IBB ($iShares Biotechnology ETF(IBB.US)$) and XBI (SPDR S&P Biotech ETF (XBI.US)) are larger in size, both close to $8 billion. ARKG ($ARK Genomic Revolution ETF(ARKG.US)$) is an actively managed ETF under "Sister Wood" Cathie Wood. LABU ($Direxion Daily S&P Biotech Bull 3x Shares ETF(LABU.US)$) and LABD ($Direxion Daily S&P Biotech Bear 3x Shares ETF(LABD.US)$) are leveraged ETFs, with three times long/short respectively. It should be noted that, although leveraged ETFs can achieve excess returns, losses can also be magnified, and the losses incurred during operation should also be noted.

Related risks

  • Interest rates fail to decline as scheduled: Although the market seems to have already made up its mind about Fed rate cuts, there is a possibility that inflation may rebound again in the next few months, causing the Fed to postpone action, and the biotech sector may continue to return to a turbulent market. The Fed will hold a FOMC meeting at the end of July and announce the rate decision on the afternoon of July 31st, and investors should keep an eye on it.
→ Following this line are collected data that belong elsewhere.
(** X8. A removal reaches only the backend in use.  A URL stored while the
    backend was not in use stays in the fallback store when [removeWebhook]
    runs against the connected backend, and is returned again by
    [getWebhook] after the next connection error. *)
Theorem removed_webhook_comes_back
    (userId : UserId) (url : string) (w : World) (c : RedisClient) :
  isRedisAvailable w = false -> redis w = Some c ->
  fails c (issued c) = false -> url <> "" ->
  exists w',
    (setWebhook userId url ;; onConnect ;; removeWebhook userId ;;
     onError ;; getWebhook userId) w = (Ok (Some (VStr (Text url))), w').
Proof.
  intros Hflag Hc Hok Hurl.
  assert (Hoff : redisInUse w = false) by (unfold redisInUse; now rewrite Hflag).
  pose proof (runSetter_fallback (SetWebhook userId url) w Hoff) as Hset.
  cbn [runSetter setterKey setterValue] in Hset.
  unfold bind at 1. rewrite Hset.
  unfold bind at 1. unfold onConnect at 1, modify.
  unfold bind at 1. unfold removeWebhook, bind at 1, useRedis, gets, redisInUse.
  cbn [isRedisAvailable redis with_available with_memory]. rewrite Hc.
  cbn [andb]. unfold redis_del, command.
  cbn [redis with_available with_memory]. rewrite Hc, Hok.
  unfold bind at 1. unfold onError at 1, modify.
  rewrite getWebhook_fallback by reflexivity.
  cbn [inMemoryStorage with_available with_redis with_memory].
  rewrite Map_get_set, storedUrl_orNull. unfold storedUrl.
  destruct (String.eqb_spec url ""); [contradiction|]. eauto.
Qed.

Lemma removed_webhook_comes_back_witness :
  exists w',
    (setWebhook (IdNum 7) "https://example.org/hook" ;; onConnect ;;
     removeWebhook (IdNum 7) ;; onError ;; getWebhook (IdNum 7)) notYetConnected
    = (Ok (Some (VStr (Text "https://example.org/hook"))), w').
Proof.
  apply (removed_webhook_comes_back (IdNum 7) "https://example.org/hook"
           notYetConnected (mkRedis ∅ (fun _ => false) 0));
    reflexivity || discriminate.
Defined.

(** ** The key scheme *)

Lemma pretty_N_char_no_colon x : Ascii.eqb (pretty_N_char x) ":" = false.
Proof. unfold pretty_N_char. repeat case_match; reflexivity. Qed.

Lemma pretty_N_go_colonFree x :
  forall s, colonFree s = true -> colonFree (pretty_N_go x s) = true.
Proof.
  induction (N.lt_wf_0 x) as [x _ IH]. intros s Hs.
  destruct (decide (0 < x)%N) as [Hpos|Hzero].
  - rewrite pretty_N_go_step by assumption. apply IH.
    + now apply N.div_lt.
    + simpl. now rewrite pretty_N_char_no_colon.
  - assert (x = 0%N) as -> by lia. now rewrite pretty_N_go_0.
Qed.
  • High volatility: R&D and clinical trial results, regulatory approvals, market competition, and investor sentiment all affect the performance of biotech companies. The overall market capitalization of companies in the sector is relatively small, and overall volatility is higher.

Risk disclosure: This content does not constitute a research report, is for reference only, and should not be used as a basis for any investment decisions. The information involved in this article is not a comprehensive description of the securities, markets, or developments mentioned. Although the information source is considered reliable, the accuracy or completeness of the above content is not guaranteed. In addition, no guarantee is given for any statements, opinions, or forecasts provided in this article.

Disclaimer: The above content does not constitute any act of financial product marketing, investment offer, or financial advice. Before making any investment decision, investors should consider the risk factors related to investment products based on their own circumstances and consult professional investment advisors where necessary.